(Collected data entries)
(** The words of the run are zero. *)
Lemma run_zero src b n : (b + n <= 8)%nat -> zeros_at (zeros src) b n = true -> firstn n (skipn b (src_words src)) = repeat 0 n.
Proof.
  intros Hb Hz. assert (L : length (src_words src) = 8%nat) by reflexivity. apply nth_ext with (d := 1) (d' := 0); [rewrite length_firstn, length_skipn, repeat_length; lia|].
  intros i Hi. rewrite length_firstn, length_skipn in Hi. rewrite nth_repeat. unfold zeros_at in Hz. rewrite forallb_forall in Hz. specialize (Hz (b + i)%nat). rewrite in_seq in Hz.
  specialize (Hz ltac:(lia)). unfold zeros in Hz. rewrite nth_indep with (d' := 1 =? 0) in Hz by (rewrite length_map; lia). rewrite (map_nth (fun w => w =? 0)) in Hz. apply Z.eqb_eq in Hz.
  rewrite <- Hz. rewrite nth_firstn. destruct (Nat.ltb_spec i n); [|lia]. rewrite nth_skipn. reflexivity.
Qed.

Lemma words_bytes_zeros n : words_bytes (repeat 0 n) = repeat 0 (2 * n).
Proof. induction n as [|n IH]; [reflexivity|]. replace (2 * S n)%nat with (S (S (2 * n))) by lia. cbn [repeat]. rewrite <- IH. reflexivity. Qed.

(** The address is its beginning, the zeros and its end. *)
Lemma split_run src b n : length src = 16%nat -> Forall byte src -> (b + n <= 8)%nat -> zeros_at (zeros src) b n = true ->
  words_bytes (firstn b (src_words src)) ++ repeat 0 (2 * n) ++ words_bytes (skipn (b + n) (src_words src)) = src.
Proof.
  intros Hl Hs Hb Hz. destruct (src_words_ok src Hl Hs) as (_ & E & _). rewrite <- words_bytes_zeros, <- (run_zero src b n Hb Hz), <- !words_bytes_app. rewrite <- E at 4. f_equal.
  rewrite Nat.add_comm, <- skipn_skipn, firstn_skipn, firstn_skipn. reflexivity.
Qed.

Lemma fin6_run before after n : (length before + 2 * n + length after = 16)%nat -> (1 <= n)%nat ->
  fin6 (before ++ after) (Some (length before)) = Some (before ++ repeat 0 (2 * n) ++ after).
Proof.
  intros Hl Hn. unfold fin6, pton6_end. change (0 <? 0) with false. cbn [andb]. rewrite length_app. destruct (Nat.eqb_spec (length before + length after) 16); [lia|].
  rewrite firstn_app, firstn_all, Nat.sub_diag, firstn_O, app_nil_r, skipn_app, skipn_all, Nat.sub_diag. cbn [app skipn]. do 4 f_equal. lia.
Qed.

(** A word does not begin with a colon. *)
Lemma pton6_word w rest : word w -> inet_pton6 (put_uint16 w ++ rest) = pton6_loop (put_uint16 w ++ rest) (put_uint16 w ++ rest) [] None 0 0.
Proof.
  intros Hw. assert (Hd : forall d, 0 <= d < 16 -> (lower_digit d =? COLON) = false).
  { intros d Hd. unfold lower_digit. destruct (Z.ltb_spec d 10); apply Z.eqb_neq; lia. }
  assert (Hc : exists c t, put_uint16 w = c :: t /\ (c =? COLON) = false).
  { unfold put_uint16. assert (Hn : forall x, 0 <= Z.land x 15 < 16) by (intros x; change 15 with (2 ^ 4 - 1); rewrite land_low_mask by lia; apply Z.mod_pos_bound; lia).
    destruct (4096 <=? w), (256 <=? w), (16 <=? w); cbn [app]; eexists; eexists; (split; [reflexivity | apply Hd, Hn]). }
  destruct Hc as (c & t & -> & E). cbn [app inet_pton6]. rewrite E. reflexivity.
Qed.

Lemma Forall_part (P : Z -> Prop) b l : Forall P l -> Forall P (firstn b l) /\ Forall P (skipn b l).
Proof. intros H. apply Forall_app. rewrite firstn_skipn. exact H. Qed.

■ **Problem requirements**: Retype exactly, please, only the lines of the entries that run from the one containing "destruct (4096 <=?" to the last.

■ **Exercise answer**:
    destruct (4096 <=? w), (256 <=? w), (16 <=? w); cbn [app]; eexists; eexists; (split; [reflexivity | apply Hd, Hn]). }
  destruct Hc as (c & t & -> & E). cbn [app inet_pton6]. rewrite E. reflexivity.
Qed.

Lemma Forall_part (P : Z -> Prop) b l : Forall P l -> Forall P (firstn b l) /\ Forall P (skipn b l).
Proof. intros H. apply Forall_app. rewrite firstn_skipn. exact H. Qed.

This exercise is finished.